(** C4, as the specification has it, fails: the same arguments score 53 on
    2024-03-01 and 54 a day later, and a run of [fetch_today] during which
    the clock passes midnight gives two rows that differ in their id only
    different scores, which no single reference date does. *)
Lemma score_task_depends_on_clock :
  fst (score_task fromisoformat_seconds_date "2024-03-04" 2 "todo"
         "2024-02-20T08:00:00" (world_on day0 empty_store)) = Ok 53 /\
  fst (score_task fromisoformat_seconds_date "2024-03-04" 2 "todo"
         "2024-02-20T08:00:00" (world_on (mkDate 2024 3 2) empty_store)) = Ok 54 /\
  ~ (forall w1 w2 : World,
        fst (score_task fromisoformat_seconds_date "2024-03-04" 2 "todo"
               "2024-02-20T08:00:00" w1)
        = fst (score_task fromisoformat_seconds_date "2024-03-04" 2 "todo"
                 "2024-02-20T08:00:00" w2)) /\
  fst (fetch_today fromisoformat_seconds_date 5
         (world_over_midnight day0 (mkDate 2024 3 2) 1 twin_store))
  = Ok [ (54, demo_row 2 "2024-03-04" 2 "2024-02-20T08:00:00" "todo");
         (53, demo_row 1 "2024-03-04" 2 "2024-02-20T08:00:00" "todo") ] /\
  fst (fetch_today fromisoformat_seconds_date 5 (world_on day0 twin_store))
  = Ok [ (53, demo_row 1 "2024-03-04" 2 "2024-02-20T08:00:00" "todo");
         (53, demo_row 2 "2024-03-04" 2 "2024-02-20T08:00:00" "todo") ].
Proof.
  split; [reflexivity|]. split; [reflexivity|]. split; [|split; reflexivity].
  intros H.
  specialize (H (world_on day0 empty_store) (world_on (mkDate 2024 3 2) empty_store)).
  vm_compute in H. discriminate.
Qed.

(** ** The handlers that write the table *)

(** C7: [add_task] on a due date that [strptime] refuses answers with the
    redirect to [/?error=bad_date] and leaves the world as it was; on a date
    that parses it appends one row and redirects to [/]; the table is
    unchanged exactly when the date does not parse. *)
Theorem add_task_rejects_bad_date_atomically
    (title due_date priority status : string) (w : World) :
  (strptime_ymd due_date = None ->
   add_task title due_date priority status w
   = (Ok (RedirectResponse "/?error=bad_date" 303), w)) /\
  (strptime_ymd due_date <> None ->
   fst (add_task title due_date priority status w)
   = Ok (RedirectResponse "/" 303) /\
   exists row,
     rows (db (snd (add_task title due_date priority status w)))
     = rows (db w) ++ [row] /\
     Row.title row = title /\ Row.due_date row = due_date /\
     Row.done row = 0 /\ Row.done_at row = None /\
     Row.id row = Sql.next_id (db w) /\
     Row.created_at row = isoformat_seconds (clock w (reads w))) /\
  (db (snd (add_task title due_date priority status w)) = db w <->
   strptime_ymd due_date = None).
Proof.
  rewrite add_task_run. destruct (strptime_ymd due_date) as [d|] eqn:E.
  - split; [discriminate|]. split.
    + intros _. split; [reflexivity|]. eexists. cbn. repeat split.
    + split; [|discriminate]. cbn. intros H. exfalso.
      apply (f_equal (fun s => List.length (rows s))) in H. cbn in H.
      rewrite length_app in H. cbn in H. lia.
  - split; [reflexivity|]. split; [congruence|]. split; reflexivity.
Qed.

Example add_task_bad_date :
  add_task "T1" "2024-02-30" "high" "todo" (world_on day0 demo_store)
  = (Ok (RedirectResponse "/?error=bad_date" 303), world_on day0 demo_store).
Proof. reflexivity. Qed.

(** A date in fullwidth digits is stored as it came. *)
Example add_task_fullwidth_date :
  map Row.due_date
      (rows (db (snd (add_task "T1" "２０２４-03-01" "high" "todo"
                        (world_on day0 empty_store)))))
  = ["２０２４-03-01"].
Proof. reflexivity. Qed.

Example add_task_then_score :
  fst (fetch_today fromisoformat_seconds_date 5
         (snd (add_task "T1" "2024-03-02" "high" "todo"
                 (world_on day0 empty_store))))
  = Ok [ (53, Row.mk 1 "T1" "2024-03-02" 3 "2024-03-01T12:00:00" 0 None "todo") ].
Proof. reflexivity. Qed.

(** C9, as the code has it: [delete_task] is idempotent on the world for
    every integer, and on an id that no row has it leaves the world as it
    was.  It answers with the redirect to [/] when the id fits an SQLite
    INTEGER, the second time as the first, and then no row has the id
    afterwards and every other row is still there; on an integer that does
    not fit it raises [OverflowError] and leaves the world as it was. *)
Theorem delete_task_idempotent (task_id : Z) (w : World) :
  snd (delete_task task_id (snd (delete_task task_id w)))
  = snd (delete_task task_id w) /\
  ((forall r, In r (rows (db w)) -> Row.id r <> task_id) ->
   snd (delete_task task_id w) = w) /\
  (int64 task_id = true ->
   fst (delete_task task_id w) = Ok (RedirectResponse "/" 303) /\
   delete_task task_id (snd (delete_task task_id w))
   = (Ok (RedirectResponse "/" 303), snd (delete_task task_id w)) /\
   (forall r, In r (rows (db (snd (delete_task task_id w)))) <->
              In r (rows (db w)) /\ Row.id r <> task_id)) /\
  (int64 task_id = false ->
   delete_task task_id w = (Raise OverflowError, w)).
Proof.
  destruct (int64 task_id) eqn:Hi.
  - assert (Hrun : forall u,
               delete_task task_id u
               = (Ok (RedirectResponse "/" 303),
                  mkWorld (Sql.delete_by_id task_id (db u)) (clock u) (reads u)))
      by (intros u; now rewrite delete_task_run, Hi).
    rewrite !Hrun. cbn [fst snd db clock reads].
    assert (Hidem : Sql.delete_by_id task_id (Sql.delete_by_id task_id (db w))
                    = Sql.delete_by_id task_id (db w)).
    { unfold Sql.delete_by_id. cbn [rows seq]. now rewrite filter_idem. }
    rewrite Hidem. split; [reflexivity|]. split; [|split; [|discriminate]].
    + intros H. destruct w as [[rs sq] clk n]. cbn in *.
      unfold Sql.delete_by_id. cbn. rewrite filter_id; [reflexivity|].
      intros r Hr. apply negb_true_iff, Z.eqb_neq. now apply H.
    + intros _. split; [reflexivity|]. split; [reflexivity|].
      intros r. unfold Sql.delete_by_id. cbn [rows].
      rewrite filter_In, negb_true_iff, Z.eqb_neq. reflexivity.
  - assert (Hrun : forall u, delete_task task_id u = (Raise OverflowError, u))
      by (intros u; now apply delete_task_overflow).
    rewrite !Hrun. cbn [fst snd].
    split; [reflexivity|]. split; [reflexivity|]. split; [discriminate|].
    reflexivity.
Qed.

(** C9, as the specification has it, fails: no row of the example table
    has the id 2^63, and deleting it is an error. *)
Lemma delete_task_raises_on_big_id :
  (forall r, In r (rows (db (world_on day0 demo_store))) ->
             Row.id r <> 9223372036854775808) /\
  delete_task 9223372036854775808 (world_on day0 demo_store)
  = (Raise OverflowError, world_on day0 demo_store) /\
  ~ (forall task_id w,
        (forall r, In r (rows (db w)) -> Row.id r <> task_id) ->
        fst (delete_task task_id w) = Ok (RedirectResponse "/" 303)).
Proof.
  assert (Hno : forall r, In r (rows (db (world_on day0 demo_store))) ->
                          Row.id r <> 9223372036854775808).
  { intros r Hr. cbn in Hr.
    destruct Hr as [<-|[<-|[<-|[<-|[<-|[]]]]]]; discriminate. }
  split; [exact Hno|]. split; [reflexivity|].
  intros H. specialize (H _ _ Hno). discriminate H.
Qed.

Lemma moved_mirrored st now r : mirrored (moved st now r).
Proof.
  unfold moved, mirrored. destruct (String.eqb st "done") eqn:E; cbn.
  - repeat split; intros; congruence.
  - apply String.eqb_neq in E. repeat split; intros; congruence.
Qed.

Lemma moved_same_task st now r : same_task (moved st now r) r.
Proof. unfold moved. destruct (String.eqb st "done"); repeat split. Qed.

Lemma Forall2_map_self {A B : Type} (R : A -> B -> Prop) (f : A -> B) (l : list A) :
  (forall x, R x (f x)) -> Forall2 R l (map f l).
Proof. intros H. induction l; cbn; constructor; auto. Qed.

(** C6: a priority or status string that is not recognized is never an
    error.  [add_task] on a date that parses stores level 1, 2 or 3 for a
    priority that is low, mid or high up to case and 2 for any other, and
    the status itself when it is one of the four names and "todo" for any
    other.  [move_task] on an id that fits an SQLite INTEGER answers ok and
    leaves every row in its place, those with the id holding the status
    resolved the same way and the others as they were; when it raises, it
    is on the id and it does so for every status. *)
Theorem unrecognized_enums_coerced
    (title due_date priority status : string) (w : World) :
  strptime_ymd due_date <> None ->
  exists row,
    add_task title due_date priority status w
    = (Ok (RedirectResponse "/" 303),
       mkWorld (mkStore (rows (db w) ++ [row]) (Row.id row))
               (clock w) (S (reads w))) /\
    (lower priority = "low" -> Row.priority row = 1) /\
    (lower priority = "mid" -> Row.priority row = 2) /\
    (lower priority = "high" -> Row.priority row = 3) /\
    (lower priority <> "low" -> lower priority <> "mid" ->
     lower priority <> "high" -> Row.priority row = 2) /\
    (In status STATUSES -> Row.status row = status) /\
    (~ In status STATUSES -> Row.status row = "todo") /\
    (forall task_id payload_status,
        int64 task_id = true ->
        fst (move_task task_id payload_status w) = Ok (JSONResponse [("ok", true)]) /\
        Forall2 (fun r r' =>
                   if Row.id r =? task_id
                   then same_task r' r /\
                        (In payload_status STATUSES ->
                         Row.status r' = payload_status) /\
                        (~ In payload_status STATUSES -> Row.status r' = "todo")
                   else r' = r)
                (rows (db w))
                (rows (db (snd (move_task task_id payload_status w))))) /\
    (forall task_id payload_status e,
        fst (move_task task_id payload_status w) = Raise e ->
        int64 task_id = false /\
        forall other, fst (move_task task_id other w) = Raise e).
Proof.
  intros Hd. rewrite add_task_run.
  destruct (strptime_ymd due_date) as [d|]; [clear Hd|now elim Hd].
  exists (Row.mk (Sql.next_id (db w)) title due_date
                 (dict_get PRIORITY_MAP (lower priority) 2)
                 (isoformat_seconds (clock w (reads w))) 0 None
                 (resolved status)).
  split; [reflexivity|]. cbn [Row.priority Row.status].
  split; [intros ->; reflexivity|]. split; [intros ->; reflexivity|].
  split; [intros ->; reflexivity|]. split; [apply dict_get_priority_default|].
  split; [apply (resolved_spec status)|]. split; [apply (resolved_spec status)|].
  split.
  - intros task_id payload Hi. split; [now rewrite move_task_run, Hi|].
    rewrite move_task_rows by exact Hi. apply Forall2_map_self. intros r.
    destruct (Row.id r =? task_id); [|reflexivity].
    split; [apply moved_same_task|].
    assert (Hst : Row.status (moved (resolved payload)
                                (isoformat_seconds (clock w (reads w))) r)
                  = resolved payload).
    { unfold moved.
      destruct (String.eqb (resolved payload) "done") eqn:Ed; cbn; [|reflexivity].
      apply String.eqb_eq in Ed. now rewrite Ed. }
    rewrite Hst. split; apply (resolved_spec payload).
  - intros task_id payload e He. rewrite move_task_run in He.
    destruct (int64 task_id) eqn:Hi; [discriminate|]. split; [reflexivity|].
    intros other. now rewrite move_task_run, Hi.
Qed.

Lemma unrecognized_enums_coerced_witness :
  strptime_ymd "2024-03-09" <> None /\
  (exists row,
    add_task "T" "2024-03-09" "HiGh" "archived" (world_on day0 demo_store)
    = (Ok (RedirectResponse "/" 303),
       mkWorld (mkStore (rows demo_store ++ [row]) (Row.id row))
               (fun _ => mkDatetime day0 12 0 0) 1) /\
    Row.priority row = 3 /\ Row.status row = "todo") /\
  fst (move_task 2 "archived" (world_on day0 demo_store))
  = Ok (JSONResponse [("ok", true)]) /\
  Forall2 (fun r r' =>
             if Row.id r =? 2
             then same_task r' r /\
                  (In "archived" STATUSES -> Row.status r' = "archived") /\
                  (~ In "archived" STATUSES -> Row.status r' = "todo")
             else r' = r)
          (rows demo_store)
          (rows (db (snd (move_task 2 "archived" (world_on day0 demo_store))))).
Proof.
  assert (Hd : strptime_ymd "2024-03-09" <> None) by discriminate.
  split; [exact Hd|].
  destruct (unrecognized_enums_coerced "T" "2024-03-09" "HiGh" "archived"
              (world_on day0 demo_store) Hd)
    as (row & Hrun & _ & _ & Hhigh & _ & _ & Htodo & Hmove & _).
  split.
  - exists row. split; [exact Hrun|]. split.
    + apply Hhigh. reflexivity.
    + apply Htodo. cbn. intros [H|[H|[H|[H|[]]]]]; discriminate.
  - apply (Hmove 2 "archived"). reflexivity.
Defined.

(** The four names are told apart by case, the three levels are not. *)
Example enum_examples :
  map (fun p => dict_get PRIORITY_MAP (lower p) 2)
      ["low"; "LOW"; "Mid"; "hIgH"; "urgent"; ""; "high "]
  = [1; 1; 2; 3; 2; 2; 2] /\
  map resolved ["todo"; "pending"; "progress"; "done"; "Done"; "archived"; ""]
  = ["todo"; "pending"; "progress"; "done"; "todo"; "todo"; "todo"].
Proof. split; reflexivity. Qed.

**********

Every line above that holds the word "SQLite" should be copied out.

TASK OUTPUT:
    was.  It answers with the redirect to [/] when the id fits an SQLite
    other.  [move_task] on an id that fits an SQLite INTEGER answers ok and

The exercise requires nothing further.